Les cultures pures favorisent la pullulation d'organismes nuisibles et ont tendance à nécessiter une protection phytosanitaire accrue. La contamination des sols par les pesticides met en péril la faune et la microflore terricoles.

La matière organique joue un rôle éminent dans la dynamique des sols tropicaux. Elle sert de réserve d'eau, abrite des organismes vivants, favorise la stabilité structurale du sol et constitue une source et une réserve d'éléments fertilisants. C'est dans sa fonction de réservoir d'éléments nutritifs que la matière organique a une importance capitale, car les sols tropicaux contiennent rarement ces minéraux argileux précieux capables de fixer les éléments indispensables aux plantes. L'emploi d'engrais minéraux dépendra donc de la fraction de matière organique dans le sol. Si les apports d'engrais ne s'effectuent pas selon un rapport déterminé avec la substance organique, la matière fertilisante risque d'être lessivée et exportée vers les horizons inférieurs du sol. Des apports excessifs d'engrais sont donc discutables au plan écologique et désavantageux au plan économique.

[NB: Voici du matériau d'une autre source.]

(** ** Space chunks *)

(** C5. On the annotation of "3 apples" the pipeline returns a chunk for
    which [is_space] holds and whose word is "3 ", not a single space: the
    forward pass ends the run of the numeral in the space chunk.  The
    serializer, which renders a space chunk as a bare space, then builds a
    document that holds the noun only, whenever lxml accepts the default
    class attribute. *)
Theorem space_chunk_absorbs_forward_run :
  ∃ cs h c rest,
    Budou._get_chunks_with_api category_excerpt Examples.three_apples None ∅
      = Py.Ok (cs, h)
    ∧ Heap.view h cs = c :: rest
    ∧ Chunk.is_space c = true
    ∧ Chunk.word c = Py.u "3 "
    ∧ Chunk.word c ≠ Py.u " "
    ∧ ∀ attrib_ok : string → string → bool,
        attrib_ok "class" "ww" = true →
        ∃ doc,
          Budou.html_doc attrib_ok h cs
            (Budou._get_attribute_dict Budou.AttrNone None) = Py.Ok doc
          ∧ Etree.text <$> Etree.children doc = [Some (Py.u "apples")].
Proof.
  eexists _, _, _, _. split; [by vm_compute|].
  split; [by vm_compute|].
  split; [by vm_compute|]. split; [by vm_compute|]. split; [by vm_compute|].
  intros attrib_ok Hok.
  set (attributes := Budou._get_attribute_dict Budou.AttrNone None).
  assert (SerializeSpec.attributes_ok attrib_ok attributes = true) as Haok.
  { apply bool_decide_eq_true_2. unfold attributes, Budou._get_attribute_dict,
      Budou.setdefault. rewrite lookup_empty.
    apply map_Forall_insert; [done|]. split; [done|apply map_Forall_empty]. }
  eexists. split.
  - rewrite html_doc_spec.
    set (v := Heap.view _ _). vm_compute in v. subst v.
    cbn [forallb]. unfold SerializeSpec.accepted. rewrite Haok. reflexivity.
  - reflexivity.
Qed.

(** ** The chunk lists of the pipeline hold distinct objects *)

Section Live.

Variable category : N → string.

Implicit Types (h : heap) (cs self old : list ref) (r new : ref).

Lemma source_chunks_live tokens h :
  live (Budou._get_source_chunks category tokens h).2
       (Budou._get_source_chunks category tokens h).1.
Proof.
  unfold Budou._get_source_chunks.
  destruct (source_chunks_loop_spec category 0 tokens [] 0 h) as [Hlive _];
    [|done].
  split; [constructor | by intros r ?%elem_of_nil].
Qed.

Lemma swap_live h self old new self' (c : Chunk.t) :
  live h self → new ∉ dom h →
  ChunkList.swap self old new = Py.Ok self' →
  live (<[new := c]> h) self'.
Proof.
  intros [Hnd Hdom] Hnew Hswap.
  pose proof (swap_cases self old new) as Hout. rewrite Hswap in Hout.
  destruct Hout as (_ & o1 & o2 & i & j & _ & _ & _ & _ & ->).
  assert (take i self ++ drop (i `max` S j) self `sublist_of` self) as Hsub.
  { rewrite <- (take_drop i self) at 3. apply sublist_app; [done|].
    replace (i `max` S j)%nat with (i + (i `max` S j - i))%nat by lia.
    rewrite <- drop_drop. apply sublist_drop. }
  split.
  - rewrite <- Permutation_middle. apply NoDup_cons. split.
    + intros Hin. apply Hnew, Hdom. by eapply sublist_subseteq.
    + by eapply sublist_NoDup.
  - intros r Hr. rewrite dom_insert_L.
    apply elem_of_app in Hr as [Hr|[->|Hr]%elem_of_cons].
    + apply elem_of_union_r, Hdom. eapply sublist_subseteq; [exact Hsub|].
      apply elem_of_app. by left.
    + apply elem_of_union_l. by apply elem_of_singleton.
    + apply elem_of_union_r, Hdom. eapply sublist_subseteq; [exact Hsub|].
      apply elem_of_app. by right.
Qed.

Lemma group_chunks_live entities cs h cs' h' :
  live h cs →
  Budou._group_chunks_by_entities category cs entities h = Py.Ok (cs', h') →
  live h' cs'.
Proof.
  revert cs h. induction entities as [|entity rest IH]; intros cs h Hlive; simpl.
  - by intros [= <- <-].
  - destruct (ChunkList.get_overlaps h cs _ _) as [[|o old]|e]; simpl;
      [by apply IH| |done].
    destruct (ChunkList.swap cs (o :: old) (fresh (dom h))) as [cs1|e] eqn:Hswap;
      simpl; [|done].
    apply IH. eapply swap_live; [exact Hlive|apply is_fresh|exact Hswap].
Qed.

End Live.

(** ** swap on a contiguous run *)

Section SwapContiguous.

Implicit Types (self old pre post : list ref) (new : ref).

(** Under the documented precondition (the old chunks are consecutive in
    the list) [swap] replaces exactly that run by the new chunk. *)
Lemma swap_contiguous pre old post new :
  NoDup (pre ++ old ++ post) → old ≠ [] →
  ChunkList.swap (pre ++ old ++ post) old new = Py.Ok (pre ++ new :: post).
Proof.
  intros Hnd Hne.
  pose proof (swap_cases (pre ++ old ++ post) old new) as Hout.
  destruct (ChunkList.swap (pre ++ old ++ post) old new) as [self'|[|]].
  - destruct Hout as (_ & o1 & o2 & i & j & Ho1 & Ho2 & Hi & Hj & ->).
    apply index_Ok_elem_of in Hi, Hj.
    assert (i = length pre) as ->.
    { eapply NoDup_lookup; [exact Hnd|exact Hi|].
      rewrite lookup_app_r, Nat.sub_diag by lia.
      rewrite lookup_app_l by (destruct old; [done|simpl; lia]).
      by rewrite <- head_lookup. }
    assert (S j = (length pre + length old)%nat) as ->.
    { assert (j = (length pre + pred (length old))%nat) as ->.
      - eapply NoDup_lookup; [exact Hnd|exact Hj|].
        rewrite lookup_app_r by lia.
        replace (length pre + pred (length old) - length pre)%nat
          with (pred (length old)) by lia.
        rewrite lookup_app_l by (destruct old; [done|simpl; lia]).
        by rewrite <- last_lookup.
      - destruct old; [done|simpl; lia]. }
    rewrite take_app_length. f_equal. f_equal.
    rewrite Nat.max_r by lia.
    rewrite drop_app_ge by lia.
    replace (length pre + length old - length pre)%nat with (length old) by lia.
    by rewrite drop_app_length.
  - done.
  - destruct Hout as (r & Hin & Hnotin). exfalso. apply Hnotin.
    apply elem_of_app. right. apply elem_of_app. by left.
Qed.

End SwapContiguous.

(** ** _get_attribute_dict *)

Lemma setdefault_lookup k v (d : gmap string string) :
  is_Some (Budou.setdefault k v d !! k).
Proof.
  unfold Budou.setdefault. destruct (d !! k) eqn:Hk.
  - by rewrite Hk.
  - rewrite lookup_insert_eq. by eexists.
Qed.

(** The attribute dictionary handed to the serializer always has a
    [class] key. *)
Lemma get_attribute_dict_class attributes classname :
  is_Some (Budou._get_attribute_dict attributes classname !! "class"%string).
Proof.
  unfold Budou._get_attribute_dict.
  destruct attributes as [|[|a s]|d]; try apply setdefault_lookup.
  rewrite lookup_singleton_eq. by eexists.
Qed.

(** * Further properties of the code *)

(** ** Chunk construction and default directions *)

Section ChunkFacts.

Variable category : N → string.

Implicit Types (c : Chunk.t) (w : Py.unicode).

Lemma init_word w pos label dep :
  Chunk.word (Chunk.__init__ category w pos label dep) = w.
Proof.
  unfold Chunk.__init__, Chunk._add_dependency_if_punct.
  by repeat case_match.
Qed.

(** X1. Construction never changes the word, pos or label it was given.
    It assigns the dependency only for pos PUNCT over a single code point
    (forward exactly for the categories Ps and Pi); in every other case,
    a word of another length included, the dependency passed in is
    kept. *)
Theorem init_fields w pos label dep :
  let c := Chunk.__init__ category w pos label dep in
  Chunk.word c = w ∧ Chunk.pos c = pos ∧ Chunk.label c = label
  ∧ (pos ≠ Some "PUNCT"%string ∨ length w ≠ 1%nat → Chunk.dependency c = dep)
  ∧ (∀ p, pos = Some "PUNCT"%string → w = [p] →
       Chunk.dependency c = Some (bool_decide (category p ∈ ["Ps"; "Pi"]%string))).
Proof.
  unfold Chunk.__init__, Chunk._add_dependency_if_punct. simpl.
  destruct (decide (pos = Some "PUNCT"%string)) as [Hp|Hp].
  - destruct w as [|p [|q w]]; simpl; split_and!; try done.
    + intros [?|?]; done.
    + intros p' _ [= ->]. done.
  - split_and!; try done.
Qed.

(** X2. [maybe_add_dependency] never changes word, pos or label, never
    replaces a dependency that is already assigned, and of two calls in a
    row only the first has an effect. *)
Theorem maybe_add_dependency_first_wins c d1 d2 :
  let c1 := Chunk.maybe_add_dependency c d1 in
  Chunk.word c1 = Chunk.word c ∧ Chunk.pos c1 = Chunk.pos c
  ∧ Chunk.label c1 = Chunk.label c
  ∧ (∀ d, Chunk.dependency c = Some d → c1 = c)
  ∧ Chunk.maybe_add_dependency c1 d2 = c1.
Proof.
  unfold Chunk.maybe_add_dependency.
  destruct c as [w p l [d|]]; simpl; [done|].
  destruct (Chunk.in_DEPENDENT_LABEL l) eqn:Hl; simpl; [|by rewrite Hl].
  done.
Qed.

End ChunkFacts.

(** ** The attribute dictionary *)

(** X3. The dictionary returned by [_get_attribute_dict] always has a
    [class] key.  Every entry of a dictionary argument is kept as it
    is, the [class] entry included, and besides [class] nothing is
    added; a non-empty string argument gives the dictionary with that
    class alone, whatever [classname] is. *)
Theorem get_attribute_dict_entries attributes classname :
  let d := Budou._get_attribute_dict attributes classname in
  is_Some (d !! "class"%string)
  ∧ match attributes with
    | Budou.AttrDict a =>
        (∀ k v, a !! k = Some v → d !! k = Some v)
        ∧ (∀ k, k ≠ "class"%string → d !! k = a !! k)
    | Budou.AttrStr (String x s) => d = {[ "class"%string := String x s ]}
    | _ => ∀ k, k ≠ "class"%string → d !! k = None
    end.
Proof.
  split; [apply get_attribute_dict_class|].
  unfold Budou._get_attribute_dict, Budou.setdefault.
  destruct attributes as [|[|x s]|a]; simpl.
  - intros k Hk. rewrite lookup_empty. by rewrite lookup_insert_ne.
  - intros k Hk. rewrite lookup_empty. by rewrite lookup_insert_ne.
  - done.
  - destruct (a !! "class"%string) eqn:Hclass; split; try done.
    + intros k v Hkv. destruct (decide (k = "class"%string)) as [->|Hne].
      * congruence.
      * by rewrite lookup_insert_ne.
    + intros k Hk. by rewrite lookup_insert_ne.
Qed.
(** A value in front of the tokens: the value and the tokens that
    follow.  [read_elements] and [read_members] read what follows an
    element of an array, a member of an object. *)
Fixpoint read (fuel : nat) (ts : list token) : option (value * list token) :=
  match fuel with
  | O => None
  | S fuel' =>
      match ts with
      | TNull :: r => Some (Null, r)
      | TTrue :: r => Some (Bool true, r)
      | TFalse :: r => Some (Bool false, r)
      | TNum literal :: r => Some (Num literal, r)
      | TStr s :: r => Some (Str s, r)
      | LBracket :: RBracket :: r => Some (Arr [], r)
      | LBracket :: r =>
          '(x, r1) ← read fuel' r;
          '(xs, r2) ← read_elements fuel' r1;
          Some (Arr (x :: xs), r2)
      | LBrace :: RBrace :: r => Some (Obj [], r)
      | LBrace :: TStr key :: Colon :: r =>
          '(x, r1) ← read fuel' r;
          '(ms, r2) ← read_members fuel' r1;
          Some (Obj ((key, x) :: ms), r2)
      | _ => None
      end
  end
with read_elements (fuel : nat) (ts : list token)
  : option (list value * list token) :=
  match fuel with
  | O => None
  | S fuel' =>
      match ts with
      | RBracket :: r => Some ([], r)
      | Comma :: r =>
          '(x, r1) ← read fuel' r;
          '(xs, r2) ← read_elements fuel' r1;
          Some (x :: xs, r2)
      | _ => None
      end
  end
with read_members (fuel : nat) (ts : list token)
  : option (list (JS.t * value) * list token) :=
  match fuel with
  | O => None
  | S fuel' =>
      match ts with
      | RBrace :: r => Some ([], r)
      | Comma :: TStr key :: Colon :: r =>
          '(x, r1) ← read fuel' r;
          '(ms, r2) ← read_members fuel' r1;
          Some ((key, x) :: ms, r2)
      | _ => None
      end
  end.

(** [JSON.parse(text)]: [None] for the [SyntaxError].  A text has no
    more tokens than code units, and a value is no deeper than it has
    tokens. *)
Definition parse (text : JS.t) : option value :=
  ts ← lex (S (length text)) text;
  match read (S (length ts)) ts with
  | Some (v, []) => Some v
  | _ => None
  end.

(** The number of calls of [read], [read_elements] and [read_members]
    nested in reading a value. *)
Fixpoint depth (v : value) : nat :=
  match v with
  | Arr l =>
      S ((fix go (l : list value) : nat :=
            match l with
            | [] => 0
            | x :: l' => S (depth x + go l')
            end) l)
  | Obj ms =>
      S ((fix go (ms : list (JS.t * value)) : nat :=
            match ms with
            | [] => 0
            | (_, x) :: ms' => S (depth x + go ms')
            end) ms)
  | _ => 1
  end.

(** What [tokens] puts after the first element of an array, the first
    member of an object, and the part of [depth] that goes with it. *)
Definition tokens_elements (l : list value) (k : list token) : list token :=
  (fix rest (l : list value) : list token :=
     match l with
     | [] => RBracket :: k
     | y :: l'' => Comma :: tokens y (rest l'')
     end) l.

Definition tokens_members (ms : list (JS.t * value)) (k : list token)
  : list token :=
  (fix rest (ms : list (JS.t * value)) : list token :=
     match ms with
     | [] => RBrace :: k
     | (key', y) :: ms'' =>
         Comma :: TStr key' :: Colon :: tokens y (rest ms'')
     end) ms.

Definition depth_elements (l : list value) : nat :=
  (fix go (l : list value) : nat :=
     match l with
     | [] => 0
     | x :: l' => S (depth x + go l')
     end) l.

Definition depth_members (ms : list (JS.t * value)) : nat :=
  (fix go (ms : list (JS.t * value)) : nat :=
     match ms with
     | [] => 0
     | (_, x) :: ms' => S (depth x + go ms')
     end) ms.

(** A token other than a number. *)
Definition plain (t : token) : bool :=
  match t with
  | TNum _ => false
  | _ => true
  end.

(** A value without numbers. *)
Fixpoint numberless (v : value) : bool :=
  match v with
  | Num _ => false
  | Arr l => forallb numberless l
  | Obj ms => forallb (fun m => numberless (snd m)) ms
  | _ => true
  end.

(** [o[key]] on a parsed object: the last member of that name. *)
Fixpoint get (key : JS.t) (members : list (JS.t * value)) : option value :=
  match members with
  | [] => None
  | (k, v) :: members' =>
      match get key members' with
      | Some v' => Some v'
      | None => if bool_decide (k = key) then Some v else None
      end
  end.

End JSON.

(* ===================================================================== *)
(** * src/auth/storage.ts *)
(* ===================================================================== *)

Module Storage.
(** * PyGlove: JSON conversion and callable signatures

    A shallow embedding of
    - [pyglove/core/object_utils/json_conversion.py]: the type registry,
      [to_json] / [from_json], the symbol cache and [_load_symbol];
    - [pyglove/core/typing/callable_signature.py]: [Argument], [Signature],
      [Signature.__eq__] and [Signature.make_function].

    Python values are an inductive type, exceptions are a sum, and the two
    process-wide dictionaries ([_TYPE_REGISTRY] and [_LOADED_SYMBOLS]) are
    threaded through a state-and-exception monad. *)

From Stdlib Require Import List String Ascii ZArith Bool Arith Lia.
From Stdlib Require Import Floats.SpecFloat.
Import ListNotations.
Local Open Scope string_scope.
Local Open Scope list_scope.

Set Implicit Arguments.
Set Warnings "-register-all".

(* ================================================================== *)
(** ** Exceptions and results *)

Inductive exn : Type :=
| KeyError
| ValueError
| TypeError
| AssertionError
| IndexError
| ImportError
| AttributeError
| RecursionError
| OtherError (tag : string).

Inductive result (A : Type) : Type :=
| Ok (a : A)
| Raise (e : exn).

Arguments Ok {A} a.
Arguments Raise {A} e.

C'est en monoculture et en culture pure (par exemple maïs, cacao, légumes-racines et légumes-tubercules) que le risque de déséquilibre dans l'assimilation des éléments fertilisants est en principe le plus élevé. Plus le nombre d'espèces présentes dans l'association ou la rotation culturale est élevé, plus l'assimilation d'éléments fertilisants est équilibrée, puisque des besoins variés en nutriments doivent être satisfaits. Comme les plantes ainsi combinées possèdent des systèmes racinaires différents (enracinement faible à profond) et des besoins nutritifs variables (faibles à élevés), la concurrence pour les nutriments, l'eau et la lumière est beaucoup plus faible.

2.1.2 L'eau

Le phénomène d'érosion évoqué plus haut peut provoquer une eutrophisation des eaux par entraînement d'éléments fertilisants comme le lisier ou le nitrate par exemple, mais aussi leur pollution par les résidus toxiques de pesticides.

2.1.3 L'air

Le climat édaphique des cultures associées pluri-étagées est en principe plus favorable et plus équilibré que celui des monocultures et des cultures pures annuelles. La vitesse du vent est ralentie, ce qui est profitable aux cultures sensibles au vent (bananiers par exemple).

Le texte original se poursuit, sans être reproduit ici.